- EXERCISE BRIEF -
Both the line with "destruct (setAclFile L" and the line with "cbn [snd] in" in the records below must appear in the output, along with every line between them, exactly and with nothing added.
= = = = =
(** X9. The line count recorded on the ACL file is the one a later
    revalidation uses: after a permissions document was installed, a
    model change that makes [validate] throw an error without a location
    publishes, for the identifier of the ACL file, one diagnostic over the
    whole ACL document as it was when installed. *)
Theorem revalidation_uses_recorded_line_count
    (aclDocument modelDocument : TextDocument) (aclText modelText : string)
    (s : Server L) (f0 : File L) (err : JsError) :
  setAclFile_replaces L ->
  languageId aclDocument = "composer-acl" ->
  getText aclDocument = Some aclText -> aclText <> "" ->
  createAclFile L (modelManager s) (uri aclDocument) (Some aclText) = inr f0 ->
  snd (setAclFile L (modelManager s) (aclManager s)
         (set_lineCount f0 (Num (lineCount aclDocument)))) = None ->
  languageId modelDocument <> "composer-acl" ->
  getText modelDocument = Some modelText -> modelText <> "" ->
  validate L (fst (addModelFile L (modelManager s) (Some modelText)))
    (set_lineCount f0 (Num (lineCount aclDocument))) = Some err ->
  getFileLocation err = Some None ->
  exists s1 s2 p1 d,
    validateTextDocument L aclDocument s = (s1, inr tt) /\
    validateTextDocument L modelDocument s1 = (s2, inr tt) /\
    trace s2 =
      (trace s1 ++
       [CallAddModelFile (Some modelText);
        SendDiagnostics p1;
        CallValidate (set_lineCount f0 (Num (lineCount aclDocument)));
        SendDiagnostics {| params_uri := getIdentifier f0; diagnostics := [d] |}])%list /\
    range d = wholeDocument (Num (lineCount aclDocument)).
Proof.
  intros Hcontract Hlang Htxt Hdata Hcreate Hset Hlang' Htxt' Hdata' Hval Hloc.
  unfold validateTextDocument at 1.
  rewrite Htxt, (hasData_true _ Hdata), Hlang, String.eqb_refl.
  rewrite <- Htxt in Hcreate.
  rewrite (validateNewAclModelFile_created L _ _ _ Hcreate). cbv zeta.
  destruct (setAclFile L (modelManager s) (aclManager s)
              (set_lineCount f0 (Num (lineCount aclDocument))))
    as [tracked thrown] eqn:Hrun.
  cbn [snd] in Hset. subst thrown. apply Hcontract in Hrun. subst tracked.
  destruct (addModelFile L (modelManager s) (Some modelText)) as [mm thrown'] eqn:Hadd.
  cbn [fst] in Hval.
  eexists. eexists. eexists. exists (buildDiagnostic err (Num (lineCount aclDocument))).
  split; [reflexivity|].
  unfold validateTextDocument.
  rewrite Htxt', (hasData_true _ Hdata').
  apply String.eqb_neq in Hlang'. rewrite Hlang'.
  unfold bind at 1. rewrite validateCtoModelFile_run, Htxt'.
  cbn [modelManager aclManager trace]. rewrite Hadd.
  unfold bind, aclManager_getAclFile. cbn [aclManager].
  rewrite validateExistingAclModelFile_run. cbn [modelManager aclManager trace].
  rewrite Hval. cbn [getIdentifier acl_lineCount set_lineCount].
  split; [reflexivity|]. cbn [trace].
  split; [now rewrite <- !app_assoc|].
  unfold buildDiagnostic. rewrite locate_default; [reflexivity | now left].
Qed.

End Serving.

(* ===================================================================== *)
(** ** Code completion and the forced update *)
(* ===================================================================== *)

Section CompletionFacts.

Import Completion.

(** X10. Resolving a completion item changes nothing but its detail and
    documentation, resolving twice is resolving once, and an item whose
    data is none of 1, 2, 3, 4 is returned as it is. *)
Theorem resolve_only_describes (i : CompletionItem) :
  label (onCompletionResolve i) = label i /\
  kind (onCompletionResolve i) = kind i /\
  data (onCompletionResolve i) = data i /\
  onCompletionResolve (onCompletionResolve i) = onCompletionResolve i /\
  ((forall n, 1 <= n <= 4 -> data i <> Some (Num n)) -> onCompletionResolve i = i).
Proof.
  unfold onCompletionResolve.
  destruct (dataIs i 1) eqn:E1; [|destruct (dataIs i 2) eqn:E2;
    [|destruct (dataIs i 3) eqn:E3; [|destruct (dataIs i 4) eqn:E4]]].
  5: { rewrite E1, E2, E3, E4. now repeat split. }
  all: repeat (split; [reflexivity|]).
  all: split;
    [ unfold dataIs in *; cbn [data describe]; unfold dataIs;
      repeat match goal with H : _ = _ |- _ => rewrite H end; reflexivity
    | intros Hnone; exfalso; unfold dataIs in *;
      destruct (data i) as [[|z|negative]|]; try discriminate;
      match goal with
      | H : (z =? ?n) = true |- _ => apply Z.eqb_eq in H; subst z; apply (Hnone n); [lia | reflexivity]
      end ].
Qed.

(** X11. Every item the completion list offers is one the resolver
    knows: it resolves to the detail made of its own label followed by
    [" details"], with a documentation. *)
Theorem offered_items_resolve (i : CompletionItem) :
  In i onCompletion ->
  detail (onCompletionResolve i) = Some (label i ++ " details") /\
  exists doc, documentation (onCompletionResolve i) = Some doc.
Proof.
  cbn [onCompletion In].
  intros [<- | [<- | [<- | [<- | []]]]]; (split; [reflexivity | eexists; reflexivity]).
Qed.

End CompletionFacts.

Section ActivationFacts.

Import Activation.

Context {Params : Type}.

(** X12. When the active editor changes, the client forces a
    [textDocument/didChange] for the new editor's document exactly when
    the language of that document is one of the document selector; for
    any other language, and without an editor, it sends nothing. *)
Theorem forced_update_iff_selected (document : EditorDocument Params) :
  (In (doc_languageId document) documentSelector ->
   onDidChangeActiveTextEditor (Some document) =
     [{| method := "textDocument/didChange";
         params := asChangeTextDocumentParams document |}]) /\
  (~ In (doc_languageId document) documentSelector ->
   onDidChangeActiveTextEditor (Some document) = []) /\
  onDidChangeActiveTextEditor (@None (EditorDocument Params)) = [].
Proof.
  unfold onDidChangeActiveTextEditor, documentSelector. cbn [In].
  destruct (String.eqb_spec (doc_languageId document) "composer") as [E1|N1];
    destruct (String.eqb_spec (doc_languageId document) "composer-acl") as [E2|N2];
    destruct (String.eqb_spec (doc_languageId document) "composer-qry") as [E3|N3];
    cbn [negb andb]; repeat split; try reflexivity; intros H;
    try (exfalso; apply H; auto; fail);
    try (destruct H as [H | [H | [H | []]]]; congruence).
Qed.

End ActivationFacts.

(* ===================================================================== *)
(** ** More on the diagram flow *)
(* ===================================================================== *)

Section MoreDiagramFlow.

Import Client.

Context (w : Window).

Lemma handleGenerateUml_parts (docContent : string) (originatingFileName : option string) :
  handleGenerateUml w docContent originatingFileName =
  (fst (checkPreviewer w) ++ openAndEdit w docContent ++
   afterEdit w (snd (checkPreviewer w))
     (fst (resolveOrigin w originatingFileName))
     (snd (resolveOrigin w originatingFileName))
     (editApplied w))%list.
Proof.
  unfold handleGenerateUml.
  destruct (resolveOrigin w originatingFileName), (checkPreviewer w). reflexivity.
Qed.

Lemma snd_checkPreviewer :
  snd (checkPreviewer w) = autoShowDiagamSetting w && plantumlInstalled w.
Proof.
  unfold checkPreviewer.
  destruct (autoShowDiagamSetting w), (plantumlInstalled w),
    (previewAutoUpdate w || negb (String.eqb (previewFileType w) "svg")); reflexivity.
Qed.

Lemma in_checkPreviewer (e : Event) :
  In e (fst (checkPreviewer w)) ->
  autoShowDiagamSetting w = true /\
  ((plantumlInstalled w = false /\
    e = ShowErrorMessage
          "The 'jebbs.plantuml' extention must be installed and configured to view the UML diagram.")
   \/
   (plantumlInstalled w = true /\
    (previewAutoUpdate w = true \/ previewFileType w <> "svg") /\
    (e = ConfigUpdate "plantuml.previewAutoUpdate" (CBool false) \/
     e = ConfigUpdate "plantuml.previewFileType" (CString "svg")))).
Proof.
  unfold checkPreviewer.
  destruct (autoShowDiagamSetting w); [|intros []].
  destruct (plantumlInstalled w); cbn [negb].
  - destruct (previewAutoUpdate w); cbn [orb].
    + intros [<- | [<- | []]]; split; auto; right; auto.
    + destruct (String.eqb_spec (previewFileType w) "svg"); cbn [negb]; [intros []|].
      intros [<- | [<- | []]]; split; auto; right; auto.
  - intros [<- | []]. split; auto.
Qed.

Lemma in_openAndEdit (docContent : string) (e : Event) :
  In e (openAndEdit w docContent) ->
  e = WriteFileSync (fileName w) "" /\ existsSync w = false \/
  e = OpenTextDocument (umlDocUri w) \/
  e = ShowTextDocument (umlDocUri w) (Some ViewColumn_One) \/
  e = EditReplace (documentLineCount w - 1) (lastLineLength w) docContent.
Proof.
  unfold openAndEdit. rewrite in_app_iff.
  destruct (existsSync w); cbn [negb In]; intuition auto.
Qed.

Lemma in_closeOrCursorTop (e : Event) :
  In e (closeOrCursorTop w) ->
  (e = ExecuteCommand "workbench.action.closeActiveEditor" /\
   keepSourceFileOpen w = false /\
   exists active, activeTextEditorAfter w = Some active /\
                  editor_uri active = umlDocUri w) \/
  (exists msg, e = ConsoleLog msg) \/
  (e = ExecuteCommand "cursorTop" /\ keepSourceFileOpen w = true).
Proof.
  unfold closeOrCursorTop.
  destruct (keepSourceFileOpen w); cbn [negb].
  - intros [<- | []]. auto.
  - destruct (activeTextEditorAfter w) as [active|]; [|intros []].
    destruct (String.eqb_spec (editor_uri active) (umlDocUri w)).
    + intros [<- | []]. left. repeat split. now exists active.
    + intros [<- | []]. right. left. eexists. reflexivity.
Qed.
= = = = =
- WRITTEN SOLUTION -
  destruct (setAclFile L (modelManager s) (aclManager s)
              (set_lineCount f0 (Num (lineCount aclDocument))))
    as [tracked thrown] eqn:Hrun.
  cbn [snd] in Hset. subst thrown. apply Hcontract in Hrun. subst tracked.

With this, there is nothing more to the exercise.